PDC is relatively straightforward to calculate from prescription data. For example, if a person is prescribed 30 days’ worth of medicine, and they refill their prescription after 35 days, then it follows that, for five days, they were not being treated appropriately. As such, the PDC is 30 out of 35 days, or about 86%.

All of the medications assessed had similar PDCs — about 80%. Notably, PDCs were similar among patients who did or did not report an adverse drug event (ADE).

“The study found no statistically significant difference in medication adherence as measured by Proportion of Days Covered (PDC) based upon the presence or absence of a patient-reported ADE. This may be an indication oral DMTs are well tolerated from an ADE perspective,” Carson said.

“However, the analysis only accounted for presence/absence of an ADE and did not account for their type, frequency or severity,” he added.

ADEs were reported by over half of the patients (61.5%) who switched from one therapy to another, whereas they were substantially less common in people who continued with a given therapy.

This suggests that ADEs often prompt people to switch therapies.
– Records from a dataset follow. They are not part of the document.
Lemma awaitRetryDelay_ledger (wl : W * list B) :
  snd (awaitRetryDelay (tracked engine) retryDelay wl) = snd wl.
Proof. unfold awaitRetryDelay. destruct retryDelay as [d |]; [| done]. by destruct (0 <? d). Qed.

Lemma attemptRequest_ledger fuel :
  forall currentRetry failed (st st' : ClientState (W * list B) B) completion,
    attemptRequest (tracked engine) base url javaScriptEnabled maxRetries trackedActions
      retryDelay fuel currentRetry failed st = Some (st', completion) ->
    liveBrowsers st' = liveBrowsers st /\ browser st' = browser st.
Proof.
  unfold liveBrowsers.
  induction fuel as [| fuel IH]; intros currentRetry failed st st' completion;
    rewrite RetryFacts.attemptRequest_unfold;
    pose proof (tryBlock_ledger currentRetry failed st) as Htry;
    destruct (tryBlock _ _ _ _ _ _ _ _) as [[wl page] [r | e]]; simpl in Htry.
  - by intros [= <- _].
  - destruct (currentRetry <? maxRetries); [done |].
    intros [= <- _]. simpl. by rewrite closeQuietly_ledger.
  - by intros [= <- _].
  - destruct (currentRetry <? maxRetries).
    + intros Hrun. apply IH in Hrun as [Hl Hb]. simpl in *.
      by rewrite Hl, awaitRetryDelay_ledger, closeQuietly_ledger.
    + intros [= <- _]. simpl. by rewrite closeQuietly_ledger.
Qed.

End Closure.

Implicit Types (st : ClientState (W * list B) B).

Lemma ensureBrowser_ledger st :
  ledgerMatches st ->
  ledgerMatches (fst (ensureBrowser (tracked engine) base options st)).
Proof.
  unfold ledgerMatches, liveBrowsers, ensureBrowser, initBrowser.
  destruct (browser st) as [b |] eqn:Hb; simpl; [by rewrite Hb |].
  intros Hl.
  destruct (connect engine _ (world st).1) as [w [b | e]]; simpl; by rewrite ?Hl.
Qed.

Lemma close_ledger st :
  ledgerMatches st -> ledgerMatches (fst (close (tracked engine) st)).
Proof.
  unfold ledgerMatches, liveBrowsers, close, closeBrowser.
  destruct (browser st) as [b |] eqn:Hb; simpl; [| by rewrite Hb].
  intros Hl.
  destruct (browser_close engine b (world st).1) as [w [[] | e]]; simpl; [| done].
  rewrite Hl. simpl. by destruct (decide_rel eq b b).
Qed.

Lemma fetch_ledger (request : Request.PuppeterRequestOptions (ActionFunction W P)) st :
  ledgerMatches st ->
  exists st' completion,
    fetch (tracked engine) base options (Request.mapActions trackedAction request) st
    = Some (st', completion)
    /\ ledgerMatches st'.
Proof.
  intros Hl. apply ensureBrowser_ledger in Hl.
  destruct (ensureBrowser (tracked engine) base options st) as [st1 [[] | e]] eqn:Hensure.
  - destruct (RetryFacts.fetch_run (tracked engine) base options
                (Request.mapActions trackedAction request) st st1 Hensure)
      as (st' & completion & _ & _ & _ & Hrun & _).
    exists st', completion. split; [done |].
    unfold fetch in Hrun. rewrite Hensure in Hrun.
    apply attemptRequest_ledger in Hrun as [Hlive Hb].
    unfold ledgerMatches in *. simpl in Hl. by rewrite Hlive, Hb.
  - exists st1, (Throw e). split; [| done].
    by apply RetryFacts.fetch_startup_failure.
Qed.

Lemma performAll_ledger (calls : list (Call W P)) : forall st,
  ledgerMatches st ->
  exists st',
    performAll (tracked engine) base options (map trackedCall calls) st = Some st'
    /\ ledgerMatches st'.
Proof.
  induction calls as [| call rest IH]; intros st Hl; simpl; [by exists st |].
  destruct call as [request |]; simpl.
  - destruct (fetch_ledger request st Hl) as (st' & completion & -> & Hl'). simpl.
    by apply IH.
  - apply IH. by apply close_ledger.
Qed.

(** Calls made one after the other.  When the calls made on a client do
    not overlap, each awaited before the next, the browsers its engine has
    started and not closed are, after any sequence of [fetch] and [close]
    calls on a new client, the stored handle alone: at most one.
    [ensureBrowser] starts no engine while a handle is stored, and stores
    the handle of the engine it starts when none is; [fetch] leaves a
    stored handle in place; only [close] clears it. *)
Theorem one_live_browser_between_calls (calls : list (Call W P)) (w : W) :
  (exists st',
      performAll (tracked engine) base options (map trackedCall calls)
        {| world := (w, []); browser := None |} = Some st'
      /\ liveBrowsers st' = match browser st' with Some b => [b] | None => [] end
      /\ (length (liveBrowsers st') <= 1)%nat)
  /\ (forall (st : ClientState W B) b,
      browser st = Some b -> ensureBrowser engine base options st = (st, Normal tt))
  /\ (forall (st : ClientState W B) w' b,
      browser st = None ->
      connect engine {| args := Some (puppeteerArguments base options);
                        passthrough := passthrough options |} (world st)
      = (w', Normal b) ->
      ensureBrowser engine base options st
      = ({| world := w'; browser := Some b |}, Normal tt))
  /\ (forall request (st st' : ClientState W B) c b,
      browser st = Some b ->
      fetch engine base options request st = Some (st', c) ->
      browser st' = Some b)
  /\ (forall (st : ClientState W B),
      browser (fst (close engine st)) = None
      \/ browser (fst (close engine st)) = browser st).
Proof.
  repeat split.
  - destruct (performAll_ledger calls {| world := (w, []); browser := None |})
      as (st' & Hrun & Hl); [done |].
    exists st'. unfold ledgerMatches in Hl. repeat split; try done.
    rewrite Hl. destruct (browser st'); simpl; lia.
  - intros st b. apply ensureBrowser_stored.
  - intros st w' b. apply ensureBrowser_starts.
  - intros request st st' c b. apply fetch_keeps_browser.
  - intros st. unfold close, closeBrowser.
    destruct (browser st) as [b |] eqn:Hb; [| by right].
    destruct (browser_close engine b (world st)) as [w' [[] | e]]; simpl; [by left |].
    by right.
Qed.

End LedgerFacts.

Lemma one_live_browser_between_calls_witness :
  ensureBrowser Scripted.engine Scripted.base Scripted.options
    (Scripted.fresh (Scripted.worldWith []))
  = ({| world := {| Scripted.clock := 1000;
                    Scripted.pagesToOpen := [];
                    Scripted.connectOutcome := Normal tt;
                    Scripted.browserCloseOutcome := Normal tt;
                    Scripted.launched := 1 |};
        browser := Some 1%nat |}, Normal tt).
Proof.
  eapply (proj1 (proj2 (proj2 (one_live_browser_between_calls Scripted.engine Scripted.base
                                 Scripted.options [] (Scripted.worldWith []))))).
  - reflexivity.
  - reflexivity.
Defined.

End LifecycleFacts.

(** ** The fan-out *)

Module FanOutFacts.
Import FanOut.

Section FetchMany.

Context {Request Response : Type}.
Variable requests : list Request.
Variable concurrency : option Z.
Variable fetchOutcome : nat -> Request -> Completion Response.
Variable shouldThrottle : list nat -> option Z -> bool.
Variable handleConcurrency : list (nat * PromiseState) -> option (list nat * Completion unit).

Implicit Types (st : State (Request := Request) (Response := Response)).

Abbreviation Inv := (Invariant (Response := Response) requests fetchOutcome).
Abbreviation mainStep' :=
  (mainStep (Response := Response) requests concurrency shouldThrottle handleConcurrency).
Abbreviation step' :=
  (step requests concurrency fetchOutcome shouldThrottle handleConcurrency).
Abbreviation run' :=
  (run requests concurrency fetchOutcome shouldThrottle handleConcurrency).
But some who switched had no reported ADEs, so “patient non-adherence and switching behavior may not be solely due to ADEs,” the researchers wrote, noting a need for further research to identify factors that affect these behaviors.

In other analyses, the researchers reported the relative frequency of common ADEs associated with different types of oral MS therapies.

For nuclear factor activators, namely Vumerity and Tecfidera, the most common adverse events were flushing (54.7%), abdominal pain (8.8%), and diarrhea (4%).

Among sphingosine 1-phosphate receptor modulators — fingolimod (sold by Novartis as Gilenya, generics available) and Mayzent (siponimod, also by Novartis) — the most common ADEs were abdominal pain (17.8%), fatigue (9.7%), and headache (9.4%).

For Aubagio (teriflunomide, by Sanofi), a dihydroorotate dehydrogenase inhibitor, the most common ADEs were hair loss or thinning (22.5%), abdominal pain (12.2%), and diarrhea (11.7%).

Broadly, these reported ADEs are comparable to what has been found in clinical trials of the various medications.

“The study demonstrated that real world ADE data aligned with clinical trial ADE data — an important finding,” said Rick Miller, vice president of clinical and professional practice at AllianceRx Walgreens Prime.